How does SDL Language Cloud MT calculate the number of characters?

One of my colleagues used this MT last month but her account was quickly blocked as she reached the limit. However, she knows she hasn't actually translated that much using the MT.

So I did a simple test: I ran a file, one segment at a time through the MT while checking my account open. To my surprise, my account shows I translated 6416 characters, while a count in Word of the same gives me 1644 characters (no spaces) and 1926 characters (with spaces)...

So... I do wonder. How does the algorithm calculate the number of characters? No wonder why my colleague reached so easily the limit!

Parents Reply
  • Hi Radu,

    For the purpose of the test I did, I had LC MT as the only TM in my settings. No other TM or MT was set. I did not use the batch task, but opened the file directly and went through it one segment at a time, waiting for the output from the LC MT... I did not confirm any segment, just went from one segment to the next, waiting for the MT to populate it.

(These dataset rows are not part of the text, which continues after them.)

(** X4: a task that POST /api/tasks created can be addressed by the id in
    the reply until it is deleted.  In every state reached from start-up,
    when the POST answers with a task, its id is the counter, looking the
    id up finds exactly that task, and after any further requests among
    which there is no DELETE of that id and no DELETE of all tasks, a task
    with that id is still found and a PUT to the id is not answered 404:
    it answers with the updated task of that id when the title and the
    description of its body, if present, are strings.  A POST that creates
    no task leaves [TASKS] as it was. *)
Theorem created_task_is_found
    (t0 : Z) (reqs later : list (Z * Request)) (now at_put : Z) (b b' : Body) :
  Forall (fun r => keeps (NEXT_ID (fst (run (init t0) reqs))) (snd r) = true)
         later ->
  let s := fst (run (init t0) reqs) in
  match post_api_tasks now s b with
  | (s', Created task) =>
      id task = NEXT_ID s /\
      find_task (Some (id task)) (TASKS s') = Some task /\
      let s'' := fst (run s' later) in
      let reply := snd (put_api_tasks at_put s'' (Some (id task)) b') in
      (exists found, find_task (Some (id task)) (TASKS s'') = Some found /\
                     id found = id task) /\
      status_of reply <> 404 /\
      (texts_ok b' = true ->
       exists task', reply = Updated task' /\ id task' = id task)
  | (s', _) => TASKS s' = TASKS s
  end.
Proof.
  intros Hlater s. fold s in Hlater.
  destruct (ServerFacts.run_fresh reqs (init t0) (ServerFacts.inv_init t0))
    as [[_ Hlt] _]. fold s in Hlt.
  unfold post_api_tasks. destruct (b_title b) as [t|]; [|reflexivity].
  destruct (negb (Js.truthy t)); [reflexivity|].
  destruct (Js.trim_of t) as [trimmed|]; [|reflexivity].
  destruct (String.eqb trimmed ""); [reflexivity|].
  destruct (description_of (b_description b)) as [text|]; [|reflexivity].
  match goal with |- context [TASKS s ++ [?x]] => set (task := x) end.
  set (s' := {| TASKS := TASKS s ++ [task]; NEXT_ID := NEXT_ID s + 1 |}).
  assert (Hfind : find_task (Some (id task)) (TASKS s') = Some task).
  { unfold find_task. apply ServerRoutes.find_appended. exact Hlt. }
  split; [reflexivity|]. split; [exact Hfind|].
  assert (Hin : In (id task) (map id (TASKS (fst (run s' later))))).
  { apply run_keeps; [exact Hlater|]. simpl. rewrite map_app.
    apply in_or_app. right. now left. }
  destruct (find_present _ _ Hin) as [found [Hfound Hid]].
  cbv zeta. split; [now exists found|].
  unfold put_api_tasks. rewrite Hfound. cbn [snd]. split.
  - now destruct (snd (apply_body at_put b' found)).
  - intros Htexts. exists (fst (apply_body at_put b' found)).
    split; [|now rewrite ServerFacts.apply_body_id].
    unfold texts_ok, text_ok in Htexts. unfold apply_body, assign_text, Js.trim_of.
    destruct (b_title b') as [[| | |x|]|]; try discriminate;
      destruct (b_description b') as [[| | |y|]|]; try discriminate; reflexivity.
Qed.
(** * ESI Cap'n Proto schema derivation and gasket synthesis

    A shallow embedding of [lib/Dialect/ESI/capnp/Schema.cpp]: the type
    schema deriver ([TypeSchemaImpl]), the segment memory model
    ([CapnpSegmentBuilder]), the gasket value helpers ([GasketComponent],
    [Slice]), the encoder and decoder builders and the module cache
    ([TypeSchema::buildEncoder] / [buildDecoder]).

    Circuit values are modelled by the bits they carry, least significant
    bit first, together with their MLIR type.  A builder call that creates an
    operation is modelled by the function the operation computes, so a
    generated module is the Rocq function from the bits on its input port to
    the bits on its output port.  A C++ [assert] that fails while the
    compiler builds a module is modelled by [None]. *)

From Stdlib Require Import String Ascii.
From Stdlib Require Import ZArith List Bool Lia Permutation Sorted DecimalString.
Import ListNotations.
Local Open Scope Z_scope.

Set Implicit Arguments.
Set Warnings "-register-all".

(** ** Machine integers *)

Definition two64 : Z := 2 ^ 64.

(** Arithmetic on [uint64_t] / [size_t] wraps around. *)
Definition wrap64 (x : Z) : Z := x mod two64.

(** Reinterpretation of a [uint64_t] as [int64_t]. *)
Definition toInt64 (x : Z) : Z :=
  let y := wrap64 x in if y <? 2 ^ 63 then y else y - two64.

(** [llvm::Log2_64_Ceil]: 64 - countLeadingZeros(x - 1). *)
Definition Log2_64_Ceil (x : Z) : Z :=
  if x =? 0 then 64 else Z.log2_up x.

(** [llvm::Log2_32_Ceil] takes a [uint32_t]. *)
Definition Log2_32_Ceil (x : Z) : Z :=
  let y := x mod 2 ^ 32 in if y =? 0 then 32 else Z.log2_up y.

(** [llvm::divideCeil], on [uint64_t]. *)
Definition divideCeil (n d : Z) : Z := wrap64 (n + d - 1) / d.

(** ** Bit vectors, least significant bit first *)

Definition bitsOfZ (w v : Z) : list bool :=
  map (fun i => Z.testbit v (Z.of_nat i)) (seq 0 (Z.to_nat w)).

Fixpoint ZofBits (l : list bool) : Z :=
  match l with
  | [] => 0
  | b :: r => Z.b2z b + 2 * ZofBits r
  end.

Definition Zlen (l : list bool) : Z := Z.of_nat (length l).

(** Bits [lsb, lsb + n) of [l].  A circuit that indexes beyond the end of a
    vector reads undefined bits in simulation; the model reads zeros. *)
Definition sliceBits (lsb n : Z) (l : list bool) : list bool :=
  firstn (Z.to_nat n) (skipn (Z.to_nat lsb) l ++ repeat false (Z.to_nat n)).

(** ** Hardware types (the MLIR builtin integer type and the RTL dialect) *)

Inductive Signedness := Signless | Signed | Unsigned.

    In the end, I still found a big difference:
    In Word: 2227 characters without spaces/2617 characters with spaces
    In LC MT: 4992 characters...

    I can't figure out any reasonable explanation. To me, there is still a bug that needs to be fixed. Could it be related to some pairs only? I am using it from English to French.

    Regards,

    Daniel
Children
  • Hi Daniel,

    I've done some tests on English to French with a smaller file. The number of characters used by LC MT is lower than the number of characters with spaces from Word. LC TM counts as characters the spaces between words as this is how it identifies the words, it doesn't count the spaces at the end of the row or sentence.

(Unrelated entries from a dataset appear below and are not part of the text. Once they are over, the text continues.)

(** ** Setters and getters *)

(** C8.  A setter that succeeds is read back by the matching getter.  On
    a live timer that is not marked for destruction
    [hs_timer_set_repeat_count] and [hs_timer_set_user_data] always return 0,
    and [hs_timer_set_timeout] returns 0 whenever the kernel accepts the new
    setting for the timer's live kernel timer.  Whenever one of the three
    setters returns 0, the matching getter, called next, returns exactly the
    value just set, whatever was stored before: [hs_timer_get_timeout] after
    [hs_timer_set_timeout], [hs_timer_get_repeat_count] after
    [hs_timer_set_repeat_count], [hs_timer_get_user_data] after
    [hs_timer_set_user_data]; in particular 500, 3 and [x] for the values
    500, 3 and [x]. *)
Theorem setter_getter_roundtrip (p : Z) (m : Machine) :
  (∀ armed tmo m', hs_timer_set_timeout armed p tmo m = Some (0, m') →
     hs_timer_get_timeout p m' = Some (0, Some tmo))
  ∧ (∀ count m', hs_timer_set_repeat_count p count m = Some (0, m') →
     hs_timer_get_repeat_count p m' = Some (0, Some count))
  ∧ (∀ data m', hs_timer_set_user_data p data m = Some (0, m') →
     hs_timer_get_user_data p m' = Some data)
  ∧ (∀ t, p ≠ 0 → heap m !! p = Some t →
       status t ≠ E_HS_TIMER_STATUS_REQUEST_DESTROY →
       (∀ tmo tm, posix m !! timer_id t = Some tm →
          ∃ m', hs_timer_set_timeout true p tmo m = Some (0, m')
                ∧ hs_timer_get_timeout p m' = Some (0, Some tmo))
       ∧ (∀ count,
            ∃ m', hs_timer_set_repeat_count p count m = Some (0, m')
                  ∧ hs_timer_get_repeat_count p m' = Some (0, Some count))
       ∧ (∀ data,
            ∃ m', hs_timer_set_user_data p data m = Some (0, m')
                  ∧ hs_timer_get_user_data p m' = Some data)).
Proof.
  unfold hs_timer_set_timeout, hs_timer_set_repeat_count, hs_timer_set_user_data,
    hs_timer_get_timeout, hs_timer_get_repeat_count, hs_timer_get_user_data.
  destruct (Z.eq_dec p 0) as [-> | Hp].
  { split; [intros ? ? ? [=] |]. split; [intros ? ? [=] |].
    split; [intros ? ? [=] |]. intros t Hp. by destruct Hp. }
  rewrite (nonnull_eqb _ Hp).
  destruct (heap m !! p) as [t |]; simpl.
  2: { split; [intros ? ? ? [=] |]. split; [intros ? ? [=] |].
       split; [intros ? ? [=] |]. intros t _ [=]. }
  split; [| split; [| split]].
  - intros armed tmo m'.
    destruct (hs_timer_can_set_params t); simpl; [| intros [=]].
    destruct (timer_settime armed (timer_id t) _ (posix m)) as [s k].
    destruct (s =? -1); [intros [=] |].
    intros [= <-]. simpl. by rewrite lookup_insert_eq.
  - intros count m'.
    destruct (hs_timer_can_set_params t); simpl; [| intros [=]].
    intros [= <-]. simpl. by rewrite lookup_insert_eq.
  - intros data m'.
    destruct (hs_timer_can_set_params t); simpl; [| intros [=]].
    intros [= <-]. simpl. by rewrite lookup_insert_eq.
  - intros t' _ [= <-] Hs.
    assert (Hc : hs_timer_can_set_params t = true)
      by (unfold hs_timer_can_set_params; by destruct (status t)).
    rewrite Hc. simpl. split; [| split].
    + intros tmo tm Htm. unfold timer_settime. rewrite Htm. simpl.
      eexists. split; [reflexivity |]. simpl. by rewrite lookup_insert_eq.
    + intros count. eexists. split; [reflexivity |]. simpl.
      by rewrite lookup_insert_eq.
    + intros data. eexists. split; [reflexivity |]. simpl.
      by rewrite lookup_insert_eq.
Qed.

(** On the forever timer at [100], which holds timeout 50, an unlimited
    repeat count and no user data: 500 ms, 3 repetitions and user data
    [4096] are each set with success and read back, and each differs from
    what was read before. *)
Lemma setter_getter_roundtrip_witness :
  (100 ≠ 0
   ∧ heap forever_100 !! 100 = Some forever_timer
   ∧ status forever_timer ≠ E_HS_TIMER_STATUS_REQUEST_DESTROY
   ∧ posix forever_100 !! timer_id forever_timer
     = Some (mk_posix_timer 100 (one_shot 50)))
  ∧ (hs_timer_get_timeout 100 forever_100 = Some (0, Some 50)
     ∧ hs_timer_set_timeout true 100 500 forever_100 = Some (0, tuned_1)
     ∧ hs_timer_get_timeout 100 tuned_1 = Some (0, Some 500))
  ∧ (hs_timer_get_repeat_count 100 tuned_1 = Some (0, Some UINT32_MAX)
     ∧ hs_timer_set_repeat_count 100 3 tuned_1 = Some (0, tuned_2)
     ∧ hs_timer_get_repeat_count 100 tuned_2 = Some (0, Some 3))
  ∧ (hs_timer_get_user_data 100 tuned_2 = Some 0
     ∧ hs_timer_set_user_data 100 4096 tuned_2 = Some (0, tuned_3)
     ∧ hs_timer_get_user_data 100 tuned_3 = Some 4096)
  ∧ (∃ m', hs_timer_set_timeout true 100 500 forever_100 = Some (0, m')
           ∧ hs_timer_get_timeout 100 m' = Some (0, Some 500))
  ∧ (∃ m', hs_timer_set_repeat_count 100 3 forever_100 = Some (0, m')
           ∧ hs_timer_get_repeat_count 100 m' = Some (0, Some 3))
  ∧ (∃ m', hs_timer_set_user_data 100 4096 forever_100 = Some (0, m')
           ∧ hs_timer_get_user_data 100 m' = Some 4096).
Proof.
  assert (Hp : 100 ≠ 0) by lia.
  assert (Ht : heap forever_100 !! 100 = Some forever_timer) by (by vm_compute).
  assert (Hs : status forever_timer ≠ E_HS_TIMER_STATUS_REQUEST_DESTROY) by done.
  assert (Htm : posix forever_100 !! timer_id forever_timer
                = Some (mk_posix_timer 100 (one_shot 50))) by (by vm_compute).
  assert (H1 : hs_timer_set_timeout true 100 500 forever_100 = Some (0, tuned_1))
    by (by vm_compute).
  assert (H2 : hs_timer_set_repeat_count 100 3 tuned_1 = Some (0, tuned_2))
    by (by vm_compute).
  assert (H3 : hs_timer_set_user_data 100 4096 tuned_2 = Some (0, tuned_3))
    by (by vm_compute).
  destruct (setter_getter_roundtrip 100 forever_100) as (G1 & _ & _ & Hlive).
  destruct (setter_getter_roundtrip 100 tuned_1) as (_ & G2 & _ & _).
  destruct (setter_getter_roundtrip 100 tuned_2) as (_ & _ & G3 & _).
  destruct (Hlive forever_timer Hp Ht Hs) as (L1 & L2 & L3).
  split; [exact (conj Hp (conj Ht (conj Hs Htm))) |].
  split; [exact (conj eq_refl (conj H1 (G1 true 500 tuned_1 H1))) |].
  split; [exact (conj eq_refl (conj H2 (G2 3 tuned_2 H2))) |].
  split; [exact (conj eq_refl (conj H3 (G3 4096 tuned_3 H3))) |].
  exact (conj (L1 500 _ Htm) (conj (L2 3) (L3 4096))).
Defined.

(** ** The notification thread: counting *)

Lemma thread_count_fields (t : hs_timer_t) :
  timer_id (thread_count t) = timer_id t
  ∧ timer_cb (thread_count t) = timer_cb t
  ∧ timeout_ms (thread_count t) = timeout_ms t
  ∧ user_data (thread_count t) = user_data t.
Proof.
  unfold thread_count.
  destruct ((0 <? repeat_count t) && (repeat_count t <? UINT32_MAX)); [| done].
  simpl. by destruct (u32 (repeat_count t - 1) =? 0).
Qed.

Lemma thread_count_idle (t : hs_timer_t) :
  repeat_count t = 0 ∨ repeat_count t = UINT32_MAX → thread_count t = t.
Proof.
  unfold thread_count. intros [-> | ->]; reflexivity.
Qed.

Lemma thread_count_more (t : hs_timer_t) :
  1 < repeat_count t < UINT32_MAX →
  thread_count t = set_repeat_count (repeat_count t - 1) t.
Proof.
  intros H. unfold thread_count.
  replace (0 <? repeat_count t) with true by (symmetry; apply Z.ltb_lt; lia).
  replace (repeat_count t <? UINT32_MAX) with true by (symmetry; apply Z.ltb_lt; lia).
  simpl. rewrite u32_id by lia.
  replace (repeat_count t - 1 =? 0) with false by (symmetry; apply Z.eqb_neq; lia).
  reflexivity.
Qed.

Lemma thread_count_last (t : hs_timer_t) :
  repeat_count t = 1 →
  thread_count t
  = set_status E_HS_TIMER_STATUS_REQUEST_DESTROY (set_repeat_count 0 t).
Proof. intros H. unfold thread_count. rewrite H. reflexivity. Qed.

    Can you try with a smaller file, maybe with 3-4 segments, and check after each segment how much the LC MT usage increased?
    Also if you have Lookahead activated Trados Studio (File - Options-Editor-Automation) will send 2 more segments in advance for translation, but then when you get on those segments it should not send them again.

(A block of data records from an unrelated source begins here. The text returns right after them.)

Lemma sort_entries_hooks (fpath : string) (vs : VersionSet) (ms : list string) :
  forall r r' e, sort_entries Unmarshal fpath vs ms r = (r', e) ->
  exists new, hooks r' = (hooks r ++ new)%list /\
    Forall (fun h => hook_ok h /\ HPath h = fpath /\ In (HManifest h) ms) new.
Proof.
  induction ms as [|m ms IH]; intros r r' e H; cbn [sort_entries] in H.
  - injection H as <- _. exists []. split; [rewrite app_nil_r; reflexivity|constructor].
  - assert (W : forall r0, sort_entries Unmarshal fpath vs ms r0 = (r', e) ->
                hooks r0 = hooks r ->
                exists new, hooks r' = (hooks r ++ new)%list /\
                  Forall (fun h => hook_ok h /\ HPath h = fpath /\ In (HManifest h) (m :: ms)) new).
    { intros r0 H0 Hr0. destruct (IH r0 r' e H0) as (new & Hn & Hf).
      exists new. split; [rewrite Hn, Hr0; reflexivity|].
      eapply Forall_impl; [|exact Hf]. simpl. intros h (? & ? & ?). auto. }
    destruct (Unmarshal m) as [entry|err].
    2:{ injection H as <- _. exists []. split; [rewrite app_nil_r; reflexivity|constructor]. }
    destruct (negb (HVersion entry =? "") && negb (Has vs (HVersion entry))).
    { injection H as <- _. exists []. split; [rewrite app_nil_r; reflexivity|constructor]. }
    destruct (negb (hasAnyAnnotation entry)); [exact (W _ H eq_refl)|].
    destruct (lookup HookAnno (annotations_of entry)) as [hookTypes|]; [|exact (W _ H eq_refl)].
    destruct (collect_events (GoText.Split hookTypes ","%char) false []) as [b evs] eqn:Ec.
    destruct b; simpl in H; [|exact (W _ H eq_refl)].
    destruct (IH _ r' e H) as (new & Hn & Hf).
    eexists. split; [rewrite Hn; simpl; rewrite <- app_assoc; reflexivity|].
    constructor.
    + destruct (collect_events_grow _ _ _ _ _ Ec) as (more & Hm & Hb).
      simpl in Hm. subst evs.
      split; [|split; [reflexivity|left; reflexivity]].
      split; [destruct (Hb eq_refl) as [Hf'|Hf']; [discriminate|exact Hf']|].
      split; [reflexivity|apply calculateHookWeight_spec].
    + eapply Forall_impl; [|exact Hf]. simpl. intros h (? & ? & ?). auto.
Qed.

Lemma sort_files_hooks (vs : VersionSet) (so : SortOrder) (files : list (string * string)) :
  forall r hs ms e,
  sort_files Unmarshal SplitManifests SortOrder sortByKind files vs so r = (hs, ms, e) ->
  exists new, hs = (hooks r ++ new)%list /\
    Forall (fun h => hook_ok h /\ prefix "_" (GoText.Base (HPath h)) = false /\
              exists c, In (HPath h, c) files /\ In (HManifest h) (SplitManifests c)) new.
Proof.
  induction files as [|[p c] files IH]; intros r hs ms e H; cbn [sort_files] in H.
  - injection H as <- _ _. exists []. split; [rewrite app_nil_r; reflexivity|constructor].
  - assert (W : forall r0, sort_files Unmarshal SplitManifests SortOrder sortByKind files vs so r0
                  = (hs, ms, e) -> hooks r0 = hooks r ->
                exists new, hs = (hooks r ++ new)%list /\
                  Forall (fun h => hook_ok h /\ prefix "_" (GoText.Base (HPath h)) = false /\
                    exists c0, In (HPath h, c0) ((p, c) :: files) /\
                               In (HManifest h) (SplitManifests c0)) new).
    { intros r0 H0 Hr0. destruct (IH r0 hs ms e H0) as (new & Hn & Hf).
      exists new. split; [rewrite Hn, Hr0; reflexivity|].
      eapply Forall_impl; [|exact Hf].
      intros h (Ho & Hp & c0 & Hi & Hm). split; [exact Ho|]. split; [exact Hp|].
      exists c0. split; [right; exact Hi|exact Hm]. }
    destruct (prefix "_" (GoText.Base p)) eqn:Hp; [exact (W _ H eq_refl)|].
    destruct (GoText.TrimSpace c =? ""); [exact (W _ H eq_refl)|].
    unfold sort in H; simpl in H.
    destruct (sort_entries Unmarshal p vs (SplitManifests c) r) as [r' [e'|]] eqn:Es.
    + injection H as <- _ _.
      destruct (sort_entries_hooks p vs (SplitManifests c) r r' (Some e') Es) as (new & Hn & Hf).
      exists new. split; [exact Hn|].
      eapply Forall_impl; [|exact Hf].
      intros h (Ho & Hph & Hm). subst p. split; [exact Ho|]. split; [exact Hp|].
      exists c. split; [left; reflexivity|exact Hm].
    + destruct (sort_entries_hooks p vs (SplitManifests c) r r' None Es) as (new1 & Hn1 & Hf1).
      destruct (IH r' hs ms e H) as (new2 & Hn2 & Hf2).
      exists (new1 ++ new2)%list. split; [rewrite Hn2, Hn1, app_assoc; reflexivity|].
      apply Forall_app. split.
      * eapply Forall_impl; [|exact Hf1].
        intros h (Ho & Hph & Hm). subst p. split; [exact Ho|]. split; [exact Hp|].
        exists c. split; [left; reflexivity|exact Hm].
      * eapply Forall_impl; [|exact Hf2].
        intros h (Ho & Hph & c0 & Hi & Hm). split; [exact Ho|]. split; [exact Hph|].
        exists c0. split; [right; exact Hi|exact Hm].
Qed.

End SortedHooks.
(* ===== verification/_CoqProject ===== *)
-Q . S2P
Prelude.v
GoStd.v
Float.v
GoText.v
Sql.v
Effects.v
Behaviour.v
Keyspace.v
Locality.v
Protocol.v
Calls.v
Integrity.v
Sample.v
Pool.v
Store.v
StoreKeys.v
StoreStrings.v
StoreLists.v
StoreHashes.v
StoreSets.v
StoreZsets.v
Glob.v
Resp.v
Commands.v
CmdData.v
Soundness.v
Dispatch.v
Session.v
Confined.v
Lawful.v
Clients.v
Races.v
Broker.v
Server.v
Serving.v
Writer.v
Postgres.v
Config.v
Host.v
Drivers.v
Process.v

    Actually after doing some more tests I noticed that the issue is the LookAhead option and the speed of going from segment to segment. If you go fast from segment to segment, the segments will be sent by Lookahead in advance, but because Lookahead process is not done yet, it will also send the segment again, even if it was sent by Lookahead.

    So try to:
    1. Disable Lookahead
    2. Go segment by segment slowly, allowing 1-2 seconds.

    Studio is dealing with LC MT as with a regular TM and it will search it every-time you go on a segment that is not confirmed.
    Also for AdaptiveMT to work you need to go segment by segment, post-edit it, and then confirm so Studio sends the post-edited segment back to LC MT AdaptiveMT so it can learn your style of translation.

    We would recommend to use LC MT:
    1. Pre-translate then deactivate LC MT provider from project settings. The LC MT hits will be in the target segments for you to post-edit and confirm.
    2. Use LC MT segment by segment, post-edit and confirm. During the time you post edit if you are using LookAhead it should finish retrieving the next 2 segments back from LC MT so it will not send them again.

    Please try this and let me know if the usage is still doubled.

    Thanks
    Radu
  • Ha! That's exactly what it is! Disabling Lookahead gives me exactly the right count. When enabling it, I find indeed the count for each segment actually takes the next 2 segments... So there we are, you found the explanation to the issue!